** Opening STUDY MATERIAL block **

Section Uploads.
Context `{Cryptography} (key : bytes) (server_offset : datetime → Z).

(** [_pending_call_notifications] *)
Definition pending_call_notifications (id : string) (h : call_store) : result (list notification * call_store) :=
  c ← of_option (OtherException "DetachedInstance") (call_records h !! id);
  caller ← match caller_encrypted c with
           | Some e => if bool_decide (e = []) then Ok None else s ← decrypt key e; Ok (Some s)
           | None => Ok None
           end;
  let masked := match caller with Some s => if bool_decide (s = []) then None else Some (mask_phone (Some (of_bytes s))) | None => None end in
  let '(notices, h) := claim_notifications id c h in
  Ok (map (call_notification id c masked) notices, h).

(** *** Events without their call *)

(** One item of [upload_call_events]. *)
Definition upload_item (t : datetime) (device : string) (acc : list notification * call_store) (item : string * list CallSubEvent)
    : result (list notification * call_store) :=
  let '(notifications, h) := acc in
  let '(call_id, events) := item in
  let call := call_records h !! call_id in
  h ← merge_events server_offset t device call_id (map dump_event events) call h;
  match call with
  | Some _ => '(l, h) ← pending_call_notifications call_id h; Ok (notifications ++ l, h)
  | None => Ok (notifications, h)
  end.
Definition upload_items (t : datetime) (device : string) (calls : list (string * list CallSubEvent)) (h : call_store)
    : result (list notification * call_store) := foldM (upload_item t device) ([], h) calls.
(** The accepted calls and what is scheduled, and the state. *)
Definition upload_call_events (t : datetime) (device : string) (d : device_row) (calls : list (string * list CallSubEvent))
    (s : store) (h : call_store) : result (list string * list notification * store * call_store) :=
  '(l, h) ← upload_items t device calls h;
  Ok (calls.*1, l, with_device device (seen_at t d) s, h).

(** *** Calls *)

(** [SessionAuditEvent] and [SessionAuditReport]; [captured_at] and the timeline with them. *)
Record SessionAuditEvent := { offset_ms : Z; audit_type : string; audit_block : option string; audit_detail : string }.
Record SessionAuditReport := {
  recording_id : option string; report_policy : Z; report_state : string; captured_at : option timestamp;
  report_duration : Z; partial : bool; stop_reason : string; report_events : list SessionAuditEvent }.

Definition AUDIT_TYPES : list string :=
  ["answered"; "prompt"; "digit"; "timeout"; "invalid"; "schedule"; "return"; "voicemail"; "external_call"; "ended"; "gap"].
Definition detail_char (c : ascii) : bool :=
  letter c || char_in 48 57 c || bool_decide (c ∈ ["_"; " "; "."; ":"; "#"; "/"; "*"; "-"]%char).
Definition audit_event_fields (e : SessionAuditEvent) : bool :=
  in_range 0 86400000 (offset_ms e) && bool_decide (audit_type e ∈ AUDIT_TYPES) && option_all BLOCK_ID_PATTERN (audit_block e)
  && shorter 80 (audit_detail e) && forallb detail_char (String.list_ascii_of_string (audit_detail e))
  && contains_no_phone_number (audit_detail e).
(** [offsets == sorted(offsets)] *)
Fixpoint ascending (l : list Z) : bool :=
  match l with a :: (b :: _) as k => (a <=? b)%Z && ascending k | _ => true end.
Definition valid_report (r : SessionAuditReport) : bool :=
  negb (bool_decide (report_state r = "pending_upload")
        && (bool_decide (recording_id r = None) || negb (bool_decide (is_Some (captured_at r))) || (report_duration r <=? 0)%Z))
  && ascending (map offset_ms (report_events r))
  && forallb (λ e, (offset_ms e <=? report_duration r + 1000)%Z) (report_events r).
Definition report_fields (r : SessionAuditReport) : bool :=
  (0 <=? report_policy r)%Z && bool_decide (report_state r ∈ ["disabled"; "pending_upload"; "unavailable"])
  && option_all valid_timestamp (captured_at r) && in_range 0 86400000 (report_duration r)
  && forallb (λ c, char_in 97 122 c || char_in 95 95 c) (String.list_ascii_of_string (stop_reason r)) && shorter 32 (stop_reason r)
  && (length (report_events r) <=? 4096) && forallb audit_event_fields (report_events r) && valid_report r.
Definition dump_audit_event (e : SessionAuditEvent) : json :=
  JObj [("offset_ms", JInt (offset_ms e)); ("type", JStr (audit_type e)); ("block_id", dump_option JStr (audit_block e));
        ("detail", JStr (audit_detail e))].
Definition dump_report (r : SessionAuditReport) : json :=
  JObj [("recording_id", dump_option JStr (recording_id r)); ("policy_version", JInt (report_policy r));
        ("state", JStr (report_state r)); ("captured_at", dump_option (λ t, JStr (dump_timestamp t)) (captured_at r));
        ("duration_ms", JInt (report_duration r)); ("partial", JBool (partial r)); ("stop_reason", JStr (stop_reason r));
        ("events", JList (map dump_audit_event (report_events r)))].
(** The version that [validate_call_report] checks. *)
Definition reported_version (r : option SessionAuditReport) : option Z :=
  r ← r; if bool_decide (report_state r = "disabled") then None else Some (report_policy r).

(** [CallEventInput] *)
Record CallEventInput := {
  session_audit : option SessionAuditReport; call_id : string; started_at : timestamp; caller : option string;
  input_policy : string; input_revision : option Z; input_menu_path : list string; input_result : string;
  input_duration : Z; input_ended : option timestamp; input_cleanup : option string; input_events : list CallSubEvent }.

(** [caller[-4:]] *)
Definition last4 (s : string) : string := String.substring (String.length s - 4) 4 s.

** Closing STUDY MATERIAL block **

▸ **EXERCISE GOAL**
Word for word, write out the data.

▸ **COMPLETED EXERCISE**
Section Uploads.
Context `{Cryptography} (key : bytes) (server_offset : datetime → Z).

(** [_pending_call_notifications] *)
Definition pending_call_notifications (id : string) (h : call_store) : result (list notification * call_store) :=
  c ← of_option (OtherException "DetachedInstance") (call_records h !! id);
  caller ← match caller_encrypted c with
           | Some e => if bool_decide (e = []) then Ok None else s ← decrypt key e; Ok (Some s)
           | None => Ok None
           end;
  let masked := match caller with Some s => if bool_decide (s = []) then None else Some (mask_phone (Some (of_bytes s))) | None => None end in
  let '(notices, h) := claim_notifications id c h in
  Ok (map (call_notification id c masked) notices, h).

(** *** Events without their call *)

(** One item of [upload_call_events]. *)
Definition upload_item (t : datetime) (device : string) (acc : list notification * call_store) (item : string * list CallSubEvent)
    : result (list notification * call_store) :=
  let '(notifications, h) := acc in
  let '(call_id, events) := item in
  let call := call_records h !! call_id in
  h ← merge_events server_offset t device call_id (map dump_event events) call h;
  match call with
  | Some _ => '(l, h) ← pending_call_notifications call_id h; Ok (notifications ++ l, h)
  | None => Ok (notifications, h)
  end.
Definition upload_items (t : datetime) (device : string) (calls : list (string * list CallSubEvent)) (h : call_store)
    : result (list notification * call_store) := foldM (upload_item t device) ([], h) calls.
(** The accepted calls and what is scheduled, and the state. *)
Definition upload_call_events (t : datetime) (device : string) (d : device_row) (calls : list (string * list CallSubEvent))
    (s : store) (h : call_store) : result (list string * list notification * store * call_store) :=
  '(l, h) ← upload_items t device calls h;
  Ok (calls.*1, l, with_device device (seen_at t d) s, h).

(** *** Calls *)

(** [SessionAuditEvent] and [SessionAuditReport]; [captured_at] and the timeline with them. *)
Record SessionAuditEvent := { offset_ms : Z; audit_type : string; audit_block : option string; audit_detail : string }.
Record SessionAuditReport := {
  recording_id : option string; report_policy : Z; report_state : string; captured_at : option timestamp;
  report_duration : Z; partial : bool; stop_reason : string; report_events : list SessionAuditEvent }.

Definition AUDIT_TYPES : list string :=
  ["answered"; "prompt"; "digit"; "timeout"; "invalid"; "schedule"; "return"; "voicemail"; "external_call"; "ended"; "gap"].
Definition detail_char (c : ascii) : bool :=
  letter c || char_in 48 57 c || bool_decide (c ∈ ["_"; " "; "."; ":"; "#"; "/"; "*"; "-"]%char).
Definition audit_event_fields (e : SessionAuditEvent) : bool :=
  in_range 0 86400000 (offset_ms e) && bool_decide (audit_type e ∈ AUDIT_TYPES) && option_all BLOCK_ID_PATTERN (audit_block e)
  && shorter 80 (audit_detail e) && forallb detail_char (String.list_ascii_of_string (audit_detail e))
  && contains_no_phone_number (audit_detail e).
(** [offsets == sorted(offsets)] *)
Fixpoint ascending (l : list Z) : bool :=
  match l with a :: (b :: _) as k => (a <=? b)%Z && ascending k | _ => true end.
Definition valid_report (r : SessionAuditReport) : bool :=
  negb (bool_decide (report_state r = "pending_upload")
        && (bool_decide (recording_id r = None) || negb (bool_decide (is_Some (captured_at r))) || (report_duration r <=? 0)%Z))
  && ascending (map offset_ms (report_events r))
  && forallb (λ e, (offset_ms e <=? report_duration r + 1000)%Z) (report_events r).
Definition report_fields (r : SessionAuditReport) : bool :=
  (0 <=? report_policy r)%Z && bool_decide (report_state r ∈ ["disabled"; "pending_upload"; "unavailable"])
  && option_all valid_timestamp (captured_at r) && in_range 0 86400000 (report_duration r)
  && forallb (λ c, char_in 97 122 c || char_in 95 95 c) (String.list_ascii_of_string (stop_reason r)) && shorter 32 (stop_reason r)
  && (length (report_events r) <=? 4096) && forallb audit_event_fields (report_events r) && valid_report r.
Definition dump_audit_event (e : SessionAuditEvent) : json :=
  JObj [("offset_ms", JInt (offset_ms e)); ("type", JStr (audit_type e)); ("block_id", dump_option JStr (audit_block e));
        ("detail", JStr (audit_detail e))].
Definition dump_report (r : SessionAuditReport) : json :=
  JObj [("recording_id", dump_option JStr (recording_id r)); ("policy_version", JInt (report_policy r));
        ("state", JStr (report_state r)); ("captured_at", dump_option (λ t, JStr (dump_timestamp t)) (captured_at r));
        ("duration_ms", JInt (report_duration r)); ("partial", JBool (partial r)); ("stop_reason", JStr (stop_reason r));
        ("events", JList (map dump_audit_event (report_events r)))].
(** The version that [validate_call_report] checks. *)
Definition reported_version (r : option SessionAuditReport) : option Z :=
  r ← r; if bool_decide (report_state r = "disabled") then None else Some (report_policy r).

(** [CallEventInput] *)
Record CallEventInput := {
  session_audit : option SessionAuditReport; call_id : string; started_at : timestamp; caller : option string;
  input_policy : string; input_revision : option Z; input_menu_path : list string; input_result : string;
  input_duration : Z; input_ended : option timestamp; input_cleanup : option string; input_events : list CallSubEvent }.

(** [caller[-4:]] *)
Definition last4 (s : string) : string := String.substring (String.length s - 4) 4 s.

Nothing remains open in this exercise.